Mehitabel walks (she does not run) home the rest of the way to tell her mother.
She goes and reviews her notes on battery math. She could sort of feel how much it took out of her to do that. It was just a dab, but she has maybe forty dabs in her right now, and if she drops too close to zero she'll slow down in charging back up. The percentage she can use without having that problem will go up over time, as will how much oomph such a percentage represents, as will - assuming she does notable things and collects attention - her recharge rate. For the time being she'd better be very conservative except for things she may want to do frequently - like healing - where practice can help her get more efficient at it.
...Also: eeeeeeee.
Of course, unless she starts self-injuring, she can't practice all that regularly. And she still has Hebrew lessons and science lessons and especially magic lessons. Horace manages to dig up a spell to fix her clumsiness, but it's very, very complicated and might take a long time to fully master.
That's probably worth front-loading regardless of the time expenditure, unless she'll be able to do it in a week if she first waits two years. Mehitabel hops to.
If she does it now, it will take her most of a year including breaks to work on other magic. If she does it in two years, it will take her a slightly smaller majority of a year. Since this isn't enough of a trade-off to be worth the wait, she can "grow out of her clumsiness" a bit shy of her eighth birthday.
Excellent! And now she can run and do silly dances and play hopscotch.
Andrea celebrates by giving her a pair of enchanted skates for her eight birthday. The blades will switch from rollerblades to ice skates to more stable four-wheeled rollerskates at a mental nudge, and they'll do up their laces nice and tight on their own so you don't have to ruin your fingers putting them on. Horace's gift--a gloves, gown and shoes set that will teach you to dance--is similarly thematic.

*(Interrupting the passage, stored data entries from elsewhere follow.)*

Definition is_digit (c : ascii) : bool := (48 <=? code c) && (code c <=? 57).

Definition digit_val (c : ascii) : Z := code c - 48.

(** [Py_ISSPACE]: blank, tab, line feed, vertical tab, form feed, return. *)
Definition Py_ISSPACE (c : ascii) : bool :=
  ((9 <=? code c) && (code c <=? 13)) || (code c =? 32).

Definition Py_TOLOWER (c : ascii) : ascii :=
  if (65 <=? code c) && (code c <=? 90)
  then ascii_of_N (N_of_ascii c + 32) else c.

(** Of the code points from 127 to 255, only the next-line and the
    no-break space are white space, and none is a decimal digit. *)
Definition is_unicode_space_above_ascii (c : ascii) : bool :=
  (code c =? 133) || (code c =? 160).

(** A text that is not pure ASCII is rewritten character by character:
    white space to a blank, anything else to a question mark, where the
    rewriting stops. *)
Fixpoint transform_to_ascii (l : list ascii) : list ascii :=
  match l with
  | [] => []
  | c :: r =>
      if code c <? 127 then c :: transform_to_ascii r
      else if is_unicode_space_above_ascii c then " "%char :: transform_to_ascii r
      else ["?"%char]
  end.

Definition to_ascii (l : list ascii) : list ascii :=
  if forallb (fun c => code c <? 128) l then l else transform_to_ascii l.

Fixpoint strip_leading (l : list ascii) : list ascii :=
  match l with
  | c :: r => if Py_ISSPACE c then strip_leading r else l
  | [] => []
  end.

(** On the reversed text; the last remaining character is never removed. *)
Fixpoint strip_trailing_rev (l : list ascii) : list ascii :=
  match l with
  | c :: (_ :: _) as r => if Py_ISSPACE c then strip_trailing_rev r else l
  | _ => l
  end.

Definition strip (l : list ascii) : list ascii :=
  rev (strip_trailing_rev (rev (strip_leading l))).

Definition is_underscore (c : ascii) : bool := code c =? 95.

(** An underscore is dropped when it stands between two digits and is an
    error anywhere else; [prev] is the character read last. *)
Fixpoint drop_underscores (prev : ascii) (l : list ascii) : option (list ascii) :=
  match l with
  | [] => if is_underscore prev then None else Some []
  | c :: r =>
      if is_underscore c then
        if is_digit prev then drop_underscores c r else None
      else if is_underscore prev && negb (is_digit c) then None
      else cons c <$> drop_underscores c r
  end.

Definition without_underscores (l : list ascii) : option (list ascii) :=
  if existsb is_underscore l then drop_underscores zero l else Some l.

Fixpoint span_digits (l : list ascii) : list ascii * list ascii :=
  match l with
  | c :: r =>
      if is_digit c then let '(ds, rest) := span_digits r in (c :: ds, rest)
      else ([], l)
  | [] => ([], [])
  end.

Definition digits_value (ds : list ascii) : Z :=
  fold_left (fun acc c => 10 * acc + digit_val c) ds 0.

Definition read_sign (l : list ascii) : bool * list ascii :=
  match l with
  | c :: r =>
      if code c =? 45 then (true, r)
      else if code c =? 43 then (false, r)
      else (false, l)
  | [] => (false, [])
  end.

Definition is_zero_digit (c : ascii) : bool := code c =? 48.

Fixpoint skip_zeros (l : list ascii) : list ascii :=
  match l with
  | c :: r => if is_zero_digit c then skip_zeros r else l
  | [] => []
  end.

Definition MAX_DIGITS : Z := 1000000000.

(** A decimal numeral: sign, digits with at most one point and at least
    one digit, and an optional exponent which has at least one digit.
    The result [(s, N, k)] stands for [(-1)^s * N * 10^k]. *)
Definition read_decimal (l : list ascii) : option (bool * Z * Z) :=
  let '(sign, l1) := read_sign l in
  let '(ip, l2) := span_digits l1 in
  let '(fp, l3) :=
    match l2 with
    | c :: r => if code c =? 46 then span_digits r else ([], l2)
    | [] => ([], l2)
    end in
  let ds := ip ++ fp in
  let fraclen := Z.of_nat (length fp) in
  let ndigits := Z.of_nat (length (skip_zeros ds)) in
  match ds with
  | [] => None
  | _ :: _ =>
      if (MAX_DIGITS <? ndigits) || (MAX_DIGITS <? fraclen) then None
      else
        match l3 with
        | [] => Some (sign, digits_value ds, - fraclen)
        | c :: r =>
            if (code c =? 101) || (code c =? 69) then
              let '(esign, r1) := read_sign r in
              let '(ed, r2) := span_digits r1 in
              match ed, r2 with
              | _ :: _, [] =>
                  let e := digits_value ed in
                  Some (sign, digits_value ds, (if esign then - e else e) - fraclen)
              | _, _ => None
              end
            else None
        end
  end.

Definition lower_is (l : list ascii) (word : string) : bool :=
  bool_decide (map Py_TOLOWER l = list_ascii_of_string word).

(** [inf], [infinity] and [nan] in any mix of cases, with an optional sign. *)
Definition read_inf_or_nan (l : list ascii) : option spec_float :=
  let '(sign, r) := read_sign l in
  if lower_is r "inf" || lower_is r "infinity" then Some (S754_infinity sign)
  else if lower_is r "nan" then Some S754_nan
  else None.

Definition float_of_text (l : list ascii) : option spec_float :=
  match read_decimal l with
  | Some (s, N, k) => Some (F64.of_decimal s N k)
  | None => read_inf_or_nan l
  end.

(** [float(s)] for a string [s]; [None] is the [ValueError]. *)
Definition float_from_string (s : string) : option spec_float :=
  without_underscores (strip (to_ascii (list_ascii_of_string s)))
    ≫= float_of_text.

End NumText.

(** ** The default conversion of a float to text

    [repr] of a float, which [str], [format] with an empty specification
    and therefore an f-string field without one all produce: the shortest
    string of decimal digits that reads back as the same float and, among
    those of that length, the one nearest to it (ties to the even digit);
    laid out with an exponent when the decimal point would fall more than
    16 places right of the first digit or 4 or more places left of it. *)

Module FloatRepr.

(** [m * 2^e] as a fraction. *)
Definition ratio (m : positive) (e : Z) : Z * Z :=
  if 0 <=? e then (Z.shiftl (Zpos m) e, 1) else (Zpos m, Z.shiftl 1 (- e)).

(** [num / den < 10^K] *)
Definition below_pow10 (num den K : Z) : bool :=
  if 0 <=? K then num <? den * 10 ^ K else num * 10 ^ (- K) <? den.

Fixpoint find_decpt (fuel : nat) (num den K : Z) : Z :=
  match fuel with
  | O => K
  | S f => if below_pow10 num den K then K else find_decpt f num den (K + 1)
  end.

(** The [K] with [10^(K-1) <= num/den < 10^K], for a binary64 magnitude. *)
Definition decpt (num den : Z) : Z := find_decpt 700 num den (-330).

(** [(q, r, d)] with [num/den * 10^p = q + r/d] and [0 <= r < d]. *)
Definition scaled (num den p : Z) : Z * Z * Z :=
  let '(a, b) :=
    if 0 <=? p then (num * 10 ^ p, den) else (num, den * 10 ^ (- p)) in
  let '(q, r) := Z.div_eucl a b in
  (q, r, b).

(** The [n]-digit decimal, counted in units of [10^(K-n)], that reads
    back as [m * 2^e]: one of the two that enclose the number, the nearer
    one when both do. *)
Definition candidate (m : positive) (e : Z) (num den K n : Z) : option Z :=
  let '(lo, r, d) := scaled num den (n - K) in
  let hi := lo + 1 in
  let lo_ok := F64.reads_back m e lo (K - n) in
  let hi_ok := negb (r =? 0) && F64.reads_back m e hi (K - n) in
  match lo_ok, hi_ok with
  | true, true =>
      match 2 * r ?= d with
      | Lt => Some lo
      | Gt => Some hi
      | Eq => Some (if Z.even lo then lo else hi)
      end
  | true, false => Some lo
  | false, true => Some hi
  | false, false => None
  end.

(** Tries [n], [n+1], ... digits; 17 digits tell any two binary64
    numbers apart. *)
Fixpoint shortest (fuel : nat) (m : positive) (e : Z) (num den K n : Z) : Z * Z :=
  match fuel with
  | O => (fst (fst (scaled num den (n - K))), n)
  | S f =>
      match candidate m e num den K n with
      | Some D => (D, n)
      | None => shortest f m e num den K (n + 1)
      end
  end.

Definition digits_of (D : Z) : list ascii :=
  list_ascii_of_string (NilZero.string_of_uint (N.to_uint (Z.to_N D))).

Definition strip_trailing_zeros (ds : list ascii) : list ascii :=
  rev (NumText.skip_zeros (rev ds)).

Definition zeros (n : Z) : list ascii := repeat "0"%char (Z.to_nat n).

(** The exponent: a sign and at least two digits. *)
Definition exponent_text (x : Z) : list ascii :=
  let ds := digits_of (Z.abs x) in
  (if x <? 0 then "-"%char else "+"%char)
    :: (if Z.abs x <? 10 then "0"%char :: ds else ds).
(** * IDBNoJournalFile: a rollback journal that stores only page numbers

    Shallow embedding of the journal file class of wa-sqlite
    (class [IDBNoJournalFile]).  The class keeps the journal header and the
    list of journaled page numbers; an entry that SQLite reads back is
    rebuilt from the database file's IndexedDB object store.

    The embedding follows the JavaScript text statement by statement:
    mutable fields are a record threaded through a state-and-exception
    monad, typed arrays are lists of bytes with the range checks of the
    ECMAScript methods, and the sparse [pageIndexes] array is a finite map
    with a [length]. *)

From stdpp Require Import gmap strings list.
From Stdlib Require Import ZArith Lia.

Local Open Scope Z_scope.

(** ** JavaScript values used by the class *)

Module JS.

(** Numbers.  Every number the class computes is an integer below 2^53
    (exact in a double) or [NaN]; a field that is still [undefined]
    ([nonce] before the first header) enters arithmetic as [NaN]. *)
Inductive num : Type :=
| NaN
| Num (z : Z).

Definition add (a b : num) : num :=
  match a, b with Num x, Num y => Num (x + y) | _, _ => NaN end.

Definition sub (a b : num) : num :=
  match a, b with Num x, Num y => Num (x - y) | _, _ => NaN end.

Definition mul (a b : num) : num :=
  match a, b with Num x, Num y => Num (x * y) | _, _ => NaN end.

(** [a / b], kept to its integer part: the class either truncates the
    quotient at once ([| 0]) or divides where the remainder was just
    tested to be zero.  A quotient that is not finite is [NaN], which
    [| 0] also sends to 0. *)
Definition div (a b : num) : num :=
  match a, b with
  | Num x, Num y => if y =? 0 then NaN else Num (Z.quot x y)
  | _, _ => NaN
  end.

(** [a % b]: the remainder has the sign of the dividend. *)
Definition rem (a b : num) : num :=
  match a, b with
  | Num x, Num y => if y =? 0 then NaN else Num (Z.rem x y)
  | _, _ => NaN
  end.

(** [a >= b] and [a > b] are false as soon as one side is [NaN]. *)
Definition ge (a b : num) : bool :=
  match a, b with Num x, Num y => y <=? x | _, _ => false end.

Definition gt (a b : num) : bool :=
  match a, b with Num x, Num y => y <? x | _, _ => false end.

(** [a === 0]. *)
Definition is_zero (a : num) : bool :=
  match a with Num 0 => true | _ => false end.

(** [a || b] on numbers: [a] unless it is 0 or [NaN]. *)
Definition or_else (a b : num) : num :=
  match a with
  | NaN => b
  | Num z => if z =? 0 then b else a
  end.

(** ToInt32, the conversion behind [x | 0]. *)
Definition to_int32 (a : num) : Z :=
  match a with
  | NaN => 0
  | Num z => (z + 2 ^ 31) mod 2 ^ 32 - 2 ^ 31
  end.

(** ToUint32, the conversion behind [DataView.setUint32]. *)
Definition to_uint32 (a : num) : Z :=
  match a with
  | NaN => 0
  | Num z => z mod 2 ^ 32
  end.

(** ToIntegerOrInfinity on the numbers above. *)
Definition to_integer (a : num) : Z :=
  match a with NaN => 0 | Num z => z end.

(** Bytes are kept as their bit pattern 0..255: an [Int8Array] and a
    [Uint8Array] over the same bytes differ only in how an element is
    read as a number, and the class reads elements as numbers in two
    places: the truth value of [pData.value[0]] (the same for both
    readings) and the checksum loop, which reads a [Uint8Array]. *)
Definition byte := Z.

Definition is_byte (b : byte) : Prop := 0 <= b < 256.

Definition zlen {A} (l : list A) : Z := Z.of_nat (length l).

(** Exceptions the class can raise. *)
Inductive exn : Type :=
| RangeError
| TypeError
| DataError
| Error (msg : string).

(** [new Int8Array(n)]: [n] zero bytes; [NaN] counts as 0 and a negative
    length is a [RangeError]. *)
Definition new_Int8Array (n : num) : exn + list byte :=
  match n with
  | NaN => inr []
  | Num z => if z <? 0 then inl RangeError else inr (replicate (Z.to_nat z) 0)
  end.

(** A relative index of [subarray], [slice] and [fill], clamped to the
    array: negative indexes count from the end. *)
Definition clamp_index (len i : Z) : Z :=
  if i <? 0 then Z.max (len + i) 0 else Z.min i len.

(** [l.subarray(b, e)] (and [l.slice(b, e)], which copies the same
    elements). *)
Definition subarray (l : list byte) (b e : num) : list byte :=
  let b' := clamp_index (zlen l) (to_integer b) in
  let e' := clamp_index (zlen l) (to_integer e) in
  take (Z.to_nat (e' - b')) (drop (Z.to_nat b') l).

(** [l.fill(v, start)]: overwrite from [start] to the end. *)
Definition fill (l : list byte) (v : byte) (start : num) : list byte :=
  let s := clamp_index (zlen l) (to_integer start) in
  take (Z.to_nat s) l ++ replicate (Z.to_nat (zlen l - s)) v.

(** [target.set(src, off)]: copy [src] over [target] at [off]; a copy
    that does not fit is a [RangeError] and writes nothing. *)
Definition set (target src : list byte) (off : Z) : exn + list byte :=
  if (off <? 0) || (zlen target <? zlen src + off) then inl RangeError
  else inr (take (Z.to_nat off) target ++ src
            ++ drop (Z.to_nat (off + zlen src)) target).

(** The four bytes of a 32-bit value, most significant first. *)
Definition be32 (v : Z) : list byte :=
  [ (v / 2 ^ 24) mod 256; (v / 2 ^ 16) mod 256; (v / 2 ^ 8) mod 256; v mod 256 ].

Definition of_be32 (b0 b1 b2 b3 : byte) : Z :=
  b0 * 2 ^ 24 + b1 * 2 ^ 16 + b2 * 2 ^ 8 + b3.

(** [new DataView(buf).getUint32(off)], big-endian. *)
Definition getUint32 (buf : list byte) (off : Z) : exn + Z :=
  if off <? 0 then inl RangeError
  else match drop (Z.to_nat off) buf with
       | b0 :: b1 :: b2 :: b3 :: _ => inr (of_be32 b0 b1 b2 b3)
       | _ => inl RangeError
       end.

(** [new DataView(buf).setUint32(off, v)], big-endian; the offset goes
    through ToIndex, so [NaN] is 0. *)
Definition setUint32 (buf : list byte) (off : num) (v : num) : exn + list byte :=
  let o := to_integer off in
  if (o <? 0) || (zlen buf <? o + 4) then inl RangeError
  else set buf (be32 (to_uint32 v)) o.

(** [a[i]] on a typed array: [undefined] outside the array. *)
Definition index (l : list byte) (i : Z) : option byte :=
  if i <? 0 then None else l !! Z.to_nat i.

(** The truth value of [a[0]]. *)
Definition truthy (o : option byte) : bool :=
  match o with
  | Some b => negb (b =? 0)
  | None => false
  end.

(** A sparse array of numbers: its integer-keyed properties and its
    [length].  Assigning at an array index at or beyond [length] extends
    [length]; any other key is a plain property. *)
Record array : Type := Array {
  props : gmap Z Z;
  length_ : Z
}.
(** * Tikauto: download two videos, stack them, cut the result into chunks

    A shallow embedding of [youtube-donwload/dowload.py].

    The script is sequencing and error handling around two libraries
    (pytubefix, moviepy) and the [os] module.  Those collaborators are not
    part of the repository: they are taken as an environment [Env] of
    operations, each of which answers a call either with a value or with a
    Python exception.  The functions of the script are written in a small
    monad that threads the transcript of collaborator calls and propagates
    exceptions, with [try_except] for the script's [try]/[except] blocks. *)

From Stdlib Require Import ZArith QArith List String Ascii Lia Bool DecimalString.
Import ListNotations.

Open Scope string_scope.
Open Scope Z_scope.

(** ** Python values *)

(** An instance of [Exception] (or of a subclass): the class every handler of
    the script names.  The interpreter-exit signals that derive from
    [BaseException] only ([KeyboardInterrupt], [SystemExit]) are not values
    of this type. *)
Record PyException : Type := mkExc { exc_class : string; exc_msg : string }.

(** What a call does: it returns a value or raises. *)
Inductive outcome (A : Type) : Type :=
| Returned (a : A)
| Raised (e : PyException).
Arguments Returned {A} a.
Arguments Raised {A} e.

Definition returned {A} (r : outcome A) : bool :=
  match r with Returned _ => true | Raised _ => false end.

(** [str(n)] for an integer. *)
Definition str_Z (n : Z) : string := NilZero.string_of_int (Z.to_int n).

(** [int(x)] for a float [x], read as a rational: truncation toward zero. *)
Definition py_int (x : Q) : Z := Z.quot (Qnum x) (Zpos (Qden x)).

(** [x < y] on floats read as rationals. *)
Definition Qlt_bool (x y : Q) : bool :=
  (Qnum x * Zpos (Qden y) <? Qnum y * Zpos (Qden x))%Z.

(** [len(range(start, stop, step))] for a non-zero step. *)
Definition range_len (start stop step : Z) : Z :=
  if 0 <? step
  then if start <? stop then (stop - start - 1) / step + 1 else 0
  else if stop <? start then (start - stop - 1) / (- step) + 1 else 0.

(** [range(start, stop, step)], which raises [ValueError] on a zero step. *)
Definition py_range (start stop step : Z) : outcome (list Z) :=
  if step =? 0
  then Raised (mkExc "ValueError" "range() arg 3 must not be zero")
  else Returned (map (fun k => start + Z.of_nat k * step)
                     (seq 0 (Z.to_nat (range_len start stop step)))).

(** [s.startswith("/")] and [s.endswith("/")]. *)
Definition starts_with_sep (s : string) : bool :=
  match s with
  | String c _ => Ascii.eqb c "/"
  | EmptyString => false
  end.

Fixpoint ends_with_sep (s : string) : bool :=
  match s with
  | EmptyString => false
  | String c EmptyString => Ascii.eqb c "/"
  | String _ rest => ends_with_sep rest
  end.

(** [os.path.join(a, b)] (posixpath). *)
Definition path_join (a b : string) : string :=
  if starts_with_sep b then b
  else if (a =? "")%string || ends_with_sep a then a ++ b
  else a ++ "/" ++ b.

(** The characters [str.strip()] removes, within ASCII. *)
Definition is_space (c : ascii) : bool :=
  let n := nat_of_ascii c in
  ((9 <=? n) && (n <=? 13) || (28 <=? n) && (n <=? 32))%nat.

Fixpoint lstrip (s : string) : string :=
  match s with
  | String c rest => if is_space c then lstrip rest else s
  | EmptyString => EmptyString
  end.

Fixpoint rstrip (s : string) : string :=
  match s with
  | String c rest =>
      match rstrip rest with
      | EmptyString => if is_space c then EmptyString else String c EmptyString
      | rest' => String c rest'
      end
  | EmptyString => EmptyString
  end.

Definition strip (s : string) : string := rstrip (lstrip s).

(** Truth value of a path-or-[None]: [None] and the empty string are false. *)
Definition truthy_path (p : option string) : bool :=
  match p with
  | None => false
  | Some s => negb (s =? "")%string
  end.

(** Truth value of a clip-or-[None]: a clip object is always true. *)
Definition truthy_obj {A} (c : option A) : bool :=
  match c with None => false | Some _ => true end.

(** ** The collaborators *)

Section Collaborators.

(** Object types of the libraries: a [YouTube] object, a stream, a clip. *)
Variables YT Stream Clip : Type.

(** One entry of the transcript: a call into a collaborator with what it
    answered, or a line printed on the console. *)
Inductive event : Type :=
| EvPrint (line : string)
| EvYouTube (url : string) (r : outcome YT)
| EvTitle (yt : YT) (r : outcome string)
| EvHighestResolution (yt : YT) (r : outcome (option Stream))
| EvDownload (stream : Stream) (output_path : string) (r : outcome string)
| EvVideoFileClip (path : string) (r : outcome Clip)
| EvWithoutAudio (c : Clip) (r : outcome Clip)
| EvResize (c : Clip) (width : Z) (r : outcome Clip)
| EvLoop (c : Clip) (duration : Q) (r : outcome Clip)
| EvSetPosition (c : Clip) (pos : string * string) (r : outcome Clip)
| EvComposite (layers : list Clip) (size : Z * Z) (r : outcome Clip)
| EvSubclip (c : Clip) (t_start t_end : Z) (r : outcome Clip)
| EvWriteVideofile (c : Clip) (path codec : string) (fps : Z) (r : outcome unit)
| EvMakedirs (path : string) (exist_ok : bool) (r : outcome unit)
| EvNow (format : string) (r : string)
| EvInput (prompt : string) (r : outcome string)
| EvVideoUrls (playlist_url : string) (r : outcome (list string)).

Definition trace : Type := list event.

(** Did the call of this entry return normally? *)
Definition ev_returned (ev : event) : bool :=
  match ev with
  | EvPrint _ => true
  | EvYouTube _ r => returned r
  | EvTitle _ r => returned r
  | EvHighestResolution _ r => returned r
  | EvDownload _ _ r => returned r
  | EvVideoFileClip _ r => returned r
  | EvWithoutAudio _ r => returned r
  | EvResize _ _ r => returned r
  | EvLoop _ _ r => returned r
  | EvSetPosition _ _ r => returned r
  | EvComposite _ _ r => returned r
  | EvSubclip _ _ _ r => returned r
  | EvWriteVideofile _ _ _ _ r => returned r
  | EvMakedirs _ _ r => returned r
  | EvNow _ _ => true
  | EvInput _ r => returned r
  | EvVideoUrls _ r => returned r
  end.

She skates. She dances. She studies. She does little dabs of miracle, every now and then.
She gets better at magic with impressive speed. Horace is so proud. Andrea is thrilled to have a peer her own--well, not older than her, at any rate. (Frankly a peer her own actual age might have been less interesting--she's fourteen, now, and most of the girls she goes to school with have discovered boys.) For her ninth birthday Mehitabel finally gets books from Horace rather than an enchanted widget--he's been feeling a bit under the weather lately. Andrea makes her a waterbreathing necklace.
Poor Horace. Won't a healing spell fix it?
Anaphiel picks up the phone first. "Hello?" Pause. "Yes, this is her mother." Pause. "...What for?" Pause. "...No, I definitely can. That's not a problem." Pause. "Are you sure?" Pause. "...Alright then. I suppose we'll see you fairly shortly." Her voice gets progressively less happy through the conversation.
"Horace is in the hospital. He had a heart attack. The doctors don't think he's going to last more than a few more days."
"He's not coherent enough to cast anything, Andrea doesn't have anything of the appropriate magnitude condensed and probably doesn't have time to put it together, and her parents aren't magicians for some reason."
"How do you want to do this? I'm not suggesting you shouldn't, but logistics--healing a man on the brink of death in a large hospital is going to attract attention."
"Can he be sent home? If they think he's dying anyway."
"...Maybe. We'd have to convince Andrea's parents to bring him home."
"They wouldn't do it just because we said, and I don't know his exact condition--he made it known ahead of time that you were to be let know if anything like this happened to him, but that doesn't entitle me to his actual medical information, so it could be that the doctors won't let him be released at all."
"I'm probably not ready to be publicly miraculous yet... is he awake? Will he maybe be able to ask to go home if we visit him and tell him?"
"I think so...if it turns out we have to convince his son and daughter-in-law do you have a plan for that?"